Записки белого партизана - стр. 29
За обедом Автономов рассказывал весьма ярко и образно о том, что казачество недовольно большевизмом. При этом проглядывало его несколько ироническое отношение к советской власти. Он высказал мнение, что крупной ошибкой со стороны большевистских Главарей было их неумение привлечь на свою сторону офицерство, которое сидит по тюрьмам и истребляется бессудно. Опасаясь с его стороны какой-либо провокации, мы вели себя весьма сдержанно.
После обеда Автономов пригласил меня со Слащовым в кабинет, предварительно распростившись с Датиевым. Гуменный, конечно, последовал за нами.
– Моя главная задача, – начал Автономов, – помирить офицерство с советской властью для того, чтобы начать борьбу против немецких империалистов, по-прежнему в союзе с Антантой, и добиться отмены позорного Брест-Литовского мира. Если немцы доберутся теперь до Кубани, где имеются громадные запасы всякого рода, то это их чрезвычайно усилит. Я прошу вас, господа, помочь мне в этом отношении. Не думаю, конечно, сохранить за собою должность Главкома. Было бы желательно пригласить на этот пост генерала Рузского или Радко-Дмитриева. Я же с удовольствием откажусь от ненавистной мне политической деятельности и по-прежнему готов служить младшим офицером. Можно ли было бы в этом случае рассчитывать на поддержку офицеров?
Я возразил, что офицеры боятся довериться советской власти; офицерство не имеет даже возможности собраться, чтобы обсудить подобный вопрос, ибо рискует при этом арестом или даже расстрелом; оно обезглавлено, обескровлено и вынуждено терпеть, но рано или поздно восстанет вместе с казачеством и сбросит советское иго.

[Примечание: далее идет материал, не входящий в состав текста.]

(** * Space Invaders engine: collision detection, quadtree and game loops

    A shallow embedding of
      - [src/engine/collision/CollisionSystem.ts] (class [CollisionSystem]
        and the [Quadtree] class that shares the file),
      - [src/engine/GameLoop.ts], [src/systems/GameLoop.ts] and [Timer.ts],
    followed by the properties of these programs.

    A finite JavaScript number is a rational kept in lowest terms, and
    the three non-finite values are kept apart because the source tests
    for them ([Number.isFinite]) and because comparisons with [NaN] are
    false.  Negative zero is identified with zero.  The geometry of the
    collision code and the two [GameLoop] classes compute on these
    rationals exactly; [Timer], whose loop is left or not depending on
    how a subtraction rounds, computes as the machine does: every sum,
    difference and quotient is rounded to the nearest binary64 number,
    a tie going to the even one ([Module Double]). *)

From Stdlib Require Import String.
From Stdlib Require Import ZArith QArith Qminmax Qreduction Qround Qpower Lqa Lia.
From Stdlib Require Import List Bool Arith PeanoNat Permutation.
Import ListNotations.
Close Scope Q_scope.

Set Implicit Arguments.

(* ================================================================== *)
(** ** JavaScript numbers *)
(* ================================================================== *)

Module JS.

Inductive number : Type :=
| NaN
| NegInf
| Fin (q : Q)
| PosInf.

(** An integer literal of the source. *)
Definition num (z : Z) : number := Fin (inject_Z z).

Definition isFinite (a : number) : bool :=
  match a with Fin _ => true | _ => false end.

Definition neg (a : number) : number :=
  match a with
  | NaN => NaN
  | NegInf => PosInf
  | Fin q => Fin (Qred (- q))
  | PosInf => NegInf
  end.

Definition add (a b : number) : number :=
  match a, b with
  | NaN, _ | _, NaN => NaN
  | Fin p, Fin q => Fin (Qred (p + q))
  | PosInf, NegInf | NegInf, PosInf => NaN
  | PosInf, _ | _, PosInf => PosInf
  | NegInf, _ | _, NegInf => NegInf
  end.

Definition sub (a b : number) : number :=
  match a, b with
  | NaN, _ | _, NaN => NaN
  | Fin p, Fin q => Fin (Qred (p - q))
  | PosInf, PosInf | NegInf, NegInf => NaN
  | PosInf, _ | _, NegInf => PosInf
  | NegInf, _ | _, PosInf => NegInf
  end.

(** Sign of a rational as the quotient of two signs needs it. *)
Definition Qsign (q : Q) : comparison := (q ?= 0)%Q.

Definition div (a b : number) : number :=
  match a, b with
  | NaN, _ | _, NaN => NaN
  | Fin p, Fin q =>
      match Qsign q with
      | Eq => match Qsign p with
              | Eq => NaN
              | Gt => PosInf
              | Lt => NegInf
              end
      | _ => Fin (Qred (p / q))
      end
  | Fin _, _ => Fin 0
  | PosInf, Fin q => match Qsign q with Lt => NegInf | _ => PosInf end
  | NegInf, Fin q => match Qsign q with Lt => PosInf | _ => NegInf end
  | _, _ => NaN
  end.

(** [a < b]; false as soon as one side is [NaN]. *)
Definition ltb (a b : number) : bool :=
  match a, b with
  | NaN, _ | _, NaN => false
  | Fin p, Fin q => match (p ?= q)%Q with Lt => true | _ => false end
  | NegInf, NegInf => false
  | NegInf, _ => true
  | _, NegInf => false
  | PosInf, _ => false
  | _, PosInf => true
  end.

Definition gtb (a b : number) : bool := ltb b a.

(** [a <= b]; false as soon as one side is [NaN]. *)
Definition leb (a b : number) : bool :=
  match a, b with
  | NaN, _ | _, NaN => false
  | Fin p, Fin q => match (p ?= q)%Q with Gt => false | _ => true end
  | NegInf, _ => true
  | _, PosInf => true
  | _, NegInf => false
  | PosInf, _ => false
  end.

Definition geb (a b : number) : bool := leb b a.

(** [Math.min] and [Math.max] of two arguments. *)
Definition min (a b : number) : number :=
  match a, b with
  | NaN, _ | _, NaN => NaN
  | _, _ => if ltb b a then b else a
  end.

Definition max (a b : number) : number :=
  match a, b with
  | NaN, _ | _, NaN => NaN
  | _, _ => if ltb a b then b else a
  end.

(** [x || d] on numbers: [0] and [NaN] are falsy. *)
Definition or_default (a d : number) : number :=
  match a with
  | NaN => d
  | Fin q => match Qsign q with Eq => d | _ => a end
  | _ => a
  end.

End JS.

Import JS.

Declare Scope js_scope.
Delimit Scope js_scope with js.
Bind Scope js_scope with number.
Infix "+" := add : js_scope.
Infix "-" := sub : js_scope.
Infix "/" := div : js_scope.
Infix "<?" := ltb : js_scope.
Infix ">?" := gtb : js_scope.
Infix "<=?" := leb : js_scope.
Infix ">=?" := geb : js_scope.

(** ** Binary64 arithmetic

    What [+], [-] and [/] give on two finite numbers: the exact result
    rounded to the nearest number with a significand of 53 bits, a tie
    going to the one whose last bit is 0; below [2 ^ -1022] the last
    place stays at [2 ^ -1074], and a result that rounds to [2 ^ 1024]
    or more is infinite. *)

Module Double.

Local Open Scope Q_scope.

(** [2 ^ k] for any integer [k]. *)
Definition pow2 (k : Z) : Q := (2 # 1) ^ k.

(** The integer part of the binary logarithm of a positive rational. *)
Definition ilog2 (q : Q) : Z :=
  let e := (Z.log2 (Qnum q) - Z.log2 (Zpos (Qden q)))%Z in
  if Qle_bool (pow2 e) q then e else (e - 1)%Z.

(** The nearest integer, a tie going to the even one. *)
Definition rne (q : Q) : Z :=
  let f := Qfloor q in
  match Qcompare (q - inject_Z f) (1 # 2) with
  | Lt => f
  | Gt => (f + 1)%Z
  | Eq => if Z.even f then f else (f + 1)%Z
  end.

(** The exponent of the last place of a positive rational: 52 binary
    places below its leading bit, and never below that of the
    subnormal numbers. *)
Definition exponent (q : Q) : Z := Z.max (ilog2 q - 52) (-1074).

(** The nearest multiple of the last place of a positive rational. *)
Definition nearest (q : Q) : Q :=
  inject_Z (rne (q / pow2 (exponent q))) * pow2 (exponent q).

(** Rounding of the exact result of an operation to a [number]. *)
Definition round (q : Q) : number :=
  match Qcompare q 0 with
  | Eq => Fin 0
  | Gt => if Qle_bool (pow2 1024) (nearest q) then PosInf
          else Fin (Qred (nearest q))
  | Lt => if Qle_bool (pow2 1024) (nearest (- q)) then NegInf
          else Fin (Qred (- nearest (- q)))
  end.


(** [a + b], [a - b] and [a / b] as the machine computes them. *)
Definition fadd (a b : number) : number :=
  match a, b with
  | Fin p, Fin q => round (p + q)
  | _, _ => JS.add a b
  end.

Definition fsub (a b : number) : number :=
  match a, b with
  | Fin p, Fin q => round (p - q)
  | _, _ => JS.sub a b
  end.

Definition fdiv (a b : number) : number :=
  match a, b with
  | Fin p, Fin q =>
      match Qsign q with
      | Eq => JS.div a b
      | _ => round (p / q)
      end
  | _, _ => JS.div a b
  end.

End Double.

(** ** Errors and completions *)

Inductive Error : Type :=
| ErrorMsg (message : string)       (* [new Error(message)] *)
| TypeError (message : string).     (* raised by the runtime *)

(** How a call that changes nothing outside its result ends. *)
Inductive completion (A : Type) : Type :=
| Normal (a : A)
| Abrupt (e : Error).
Arguments Abrupt {A} e.

(** A line written to the console. *)
Inductive LogLine : Type :=
| LogError (label : string) (e : Error)
| LogWarn (label : string).

(* ================================================================== *)
(** ** [CollisionSystem]: narrow-phase AABB test *)
(* ================================================================== *)

Module CollisionSystem.

Record BoundingBox : Type := mkBox {
  x : number;
  y : number;
  width : number;
  height : number
}.

Record Overlap : Type := mkOverlap {
  overlap_x : number;
  overlap_y : number
}.

Record CollisionResult : Type := mkResult {
  hasCollision : bool;
  overlap : option Overlap
}.

(** [validateBoundingBox].  The first test of the source ([!box] and the
    four [typeof] checks) cannot fire on a value of type [BoundingBox],
    whose fields are numbers ([NaN] included); the second one is the
    only one left. *)
Definition validateBoundingBox (box : BoundingBox) : completion unit :=
  if ((width box <? num 0) || (height box <? num 0))%js
  then Abrupt (ErrorMsg "Bounding box dimensions cannot be negative")
  else Normal tt.

Definition detectAABBCollision (boxA boxB : BoundingBox) : CollisionResult :=
  let xOverlap := JS.min (x boxA + width boxA - x boxB)%js
                         (x boxB + width boxB - x boxA)%js in
  let yOverlap := JS.min (y boxA + height boxA - y boxB)%js
                         (y boxB + height boxB - y boxA)%js in
  if ((xOverlap >? num 0) && (yOverlap >? num 0))%js
  then mkResult true (Some (mkOverlap xOverlap yOverlap))
  else mkResult false None.

(** [checkCollision]: validation, detection, and the [catch] that logs
    and rethrows.  The second component is what the call wrote to the
    console. *)
Definition checkCollision (boxA boxB : BoundingBox)
  : completion CollisionResult * list LogLine :=
  let body :=
    match validateBoundingBox boxA with
    | Abrupt e => Abrupt e
    | Normal _ =>
        match validateBoundingBox boxB with
        | Abrupt e => Abrupt e
        | Normal _ =>
            let collision := detectAABBCollision boxA boxB in
            if negb (hasCollision collision)
            then Normal (mkResult false None)
            else Normal (mkResult true (overlap collision))
        end
    end in
  match body with
  | Normal r => (Normal r, [])
  | Abrupt e => (Abrupt e, [LogError "Collision detection error:" e])
  end.

(** Boxes whose four fields are finite, given by their rationals. *)
Definition box (bx b_y bw bh : Q) : BoundingBox :=
  mkBox (Fin bx) (Fin b_y) (Fin bw) (Fin bh).

Definition ibox (bx b_y bw bh : Z) : BoundingBox :=
  mkBox (num bx) (num b_y) (num bw) (num bh).

End CollisionSystem.

(* ================================================================== *)
(** ** [Quadtree]: broad-phase spatial index *)
(* ================================================================== *)

(** How a method that mutates its receiver ends: the receiver as the
    call left it, and the exception when one escaped.  The receiver is
    kept in the second case too, because the source mutates in place:
    what was done before the throw stays done. *)
Inductive outcome (S : Type) : Type :=
| Done (s : S)
| Raised (e : Error) (s : S).

Module Quadtree.

Record Boundary : Type := mkBoundary {
  x : number;
  y : number;
  width : number;
  height : number
}.

Inductive ObjectId : Type :=
| IdString (s : string)
| IdNumber (n : number).

Record QuadtreeObject : Type := mkObject {
  obj_x : number;
  obj_y : number;
  obj_width : number;
  obj_height : number;
  id : option ObjectId
}.

Definition MAX_OBJECTS : nat := 10.
Definition MAX_LEVELS : nat := 5.
Definition MIN_SIZE : number := num 16.

#[local] Unset Elimination Schemes.
Inductive Quadtree : Type := mkQuadtree {
  boundary : Boundary;
  objects : list QuadtreeObject;
  nodes : list Quadtree;
  level : nat
}.
#[local] Set Elimination Schemes.

Definition isValidBoundary (b : Boundary) : bool :=
  ((width b >? num 0) && (height b >? num 0))%js
  && isFinite (x b) && isFinite (y b).

(** [new Quadtree(boundary, level)] *)
Definition new_Quadtree (b : Boundary) (lvl : nat) : completion Quadtree :=
  if negb (isValidBoundary b)
  then Abrupt (ErrorMsg "Invalid boundary provided to Quadtree")
  else Normal (mkQuadtree b [] [] lvl).

Definition set_objects (t : Quadtree) (objs : list QuadtreeObject) : Quadtree :=
  mkQuadtree (boundary t) objs (nodes t) (level t).

Definition set_nodes (t : Quadtree) (ns : list Quadtree) : Quadtree :=
  mkQuadtree (boundary t) (objects t) ns (level t).

(** [clear]: the children are cleared before they are dropped, which
    leaves no trace on the receiver. *)
Definition clear (t : Quadtree) : Quadtree :=
  mkQuadtree (boundary t) [] [] (level t).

– Да, это трудная задача, – согласился со мной Автономов, – тем более трудная, что, с другой стороны, вследствие Корниловского добровольческого похода солдаты смотрят на всех офицеров как на контрреволюционеров и совершенно им не доверяют. Дело осложняется еще тем, что донской атаман Краснов, поддерживающий, в свою очередь, добровольцев, является германофилом. Но если Рузский или Радко-Дмитриев согласятся возглавить Красную армию, действующую против немцев, то генерал Алексеев и Деникин едва ли пойдут против нее.
Затем он рассказал, как защищал красный Екатеринодар от атаковавших его добровольцев под начальством генерала Корнилова. По его словам, Екатеринодар в феврале должен был быть оставленным вследствие больших потерь среди красных войск и неудержимой стремительности добровольцев. Уже Автономовым был отдан приказ об эвакуации города, когда пришла весть, что Корнилов убит и добровольцы отходят. Когда генерал Боровский ворвался в город и проник до Сенного базара, пришлось для отражения его и ввиду полного израсходования резервов хватать, вооружать и пускать в бой первых попавшихся, встреченных на улице людей; конечно, этот сброд совершенно не мог противостоять добровольцам. Ввиду деморализации красных войск не могло быть и речи об энергичном преследовании кадет. Озлобленные жестокими потерями, большевики выместили свою злобу на буржуазной части населения Екатеринодара, выволакивая на улицу и убивая всех, кто им попадался на глаза.